The records below need to be copied in full. Match them exactly.

---------- Supplied entries ----------

(** A later render with arguments [value'] and [delay']: when a dependency
    has changed, the cleanup of the last effect clears its timeout and the
    effect sets a new one; otherwise the effect is skipped. *)
Definition render (value' : string) (delay' : nat) (h : Hook) : Hook :=
  if String.eqb value' (value h) && Nat.eqb delay' (delay h) then h
  else {| value := value'; delay := delay'; debouncedValue := debouncedValue h;
          handler := Some (mkTimeout value' delay') |}.

(** [ms] milliseconds pass without a render with other arguments: a
    timeout that is due runs its callback, [setDebouncedValue(value)]. *)
Definition elapse (ms : nat) (h : Hook) : Hook :=
  match handler h with
  | Some t =>
      if (left t <=? ms)%nat
      then {| value := value h; delay := delay h; debouncedValue := captured t;
              handler := None |}
      else {| value := value h; delay := delay h; debouncedValue := debouncedValue h;
              handler := Some (mkTimeout (captured t) (left t - ms)) |}
  | None => h
  end.

Inductive Event :=
| Render (value : string) (delay : nat)
| Elapse (ms : nat).

Definition step (h : Hook) (e : Event) : Hook :=
  match e with
  | Render v d => render v d h
  | Elapse ms => elapse ms h
  end.

Definition play (events : list Event) (h : Hook) : Hook := fold_left step events h.

(** The values the hook was rendered with. *)
Definition rendered (events : list Event) : list string :=
  omap (fun e => match e with Render v _ => Some v | Elapse _ => None end) events.

(** Typing: each key stroke renders the hook with a new value, and is
    followed by a pause. *)
Definition typing (delay : nat) (keys : list (string * nat)) : list Event :=
  flat_map (fun k => [Render k.1 delay; Elapse k.2]) keys.

(** Every value differs from the one before it, starting from [prev]. *)
Fixpoint changing (prev : string) (keys : list (string * nat)) : bool :=
  match keys with
  | [] => true
  | k :: rest => negb (String.eqb k.1 prev) && changing k.1 rest
  end.

(** [useDebounceWithStatus]: the same, with the cell [isPending]. *)
Record StatusHook := mkStatus { hook : Hook; isPending : bool }.

(** The first render has [isPending] false; its effect sets it. *)
Definition mount_status (value : string) (delay : nat) : StatusHook :=
  {| hook := mount value delay; isPending := true |}.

----------

> _Answer area_
(** A later render with arguments [value'] and [delay']: when a dependency
    has changed, the cleanup of the last effect clears its timeout and the
    effect sets a new one; otherwise the effect is skipped. *)
Definition render (value' : string) (delay' : nat) (h : Hook) : Hook :=
  if String.eqb value' (value h) && Nat.eqb delay' (delay h) then h
  else {| value := value'; delay := delay'; debouncedValue := debouncedValue h;
          handler := Some (mkTimeout value' delay') |}.

(** [ms] milliseconds pass without a render with other arguments: a
    timeout that is due runs its callback, [setDebouncedValue(value)]. *)
Definition elapse (ms : nat) (h : Hook) : Hook :=
  match handler h with
  | Some t =>
      if (left t <=? ms)%nat
      then {| value := value h; delay := delay h; debouncedValue := captured t;
              handler := None |}
      else {| value := value h; delay := delay h; debouncedValue := debouncedValue h;
              handler := Some (mkTimeout (captured t) (left t - ms)) |}
  | None => h
  end.

Inductive Event :=
| Render (value : string) (delay : nat)
| Elapse (ms : nat).

Definition step (h : Hook) (e : Event) : Hook :=
  match e with
  | Render v d => render v d h
  | Elapse ms => elapse ms h
  end.

Definition play (events : list Event) (h : Hook) : Hook := fold_left step events h.

(** The values the hook was rendered with. *)
Definition rendered (events : list Event) : list string :=
  omap (fun e => match e with Render v _ => Some v | Elapse _ => None end) events.

(** Typing: each key stroke renders the hook with a new value, and is
    followed by a pause. *)
Definition typing (delay : nat) (keys : list (string * nat)) : list Event :=
  flat_map (fun k => [Render k.1 delay; Elapse k.2]) keys.

(** Every value differs from the one before it, starting from [prev]. *)
Fixpoint changing (prev : string) (keys : list (string * nat)) : bool :=
  match keys with
  | [] => true
  | k :: rest => negb (String.eqb k.1 prev) && changing k.1 rest
  end.

(** [useDebounceWithStatus]: the same, with the cell [isPending]. *)
Record StatusHook := mkStatus { hook : Hook; isPending : bool }.

(** The first render has [isPending] false; its effect sets it. *)
Definition mount_status (value : string) (delay : nat) : StatusHook :=
  {| hook := mount value delay; isPending := true |}.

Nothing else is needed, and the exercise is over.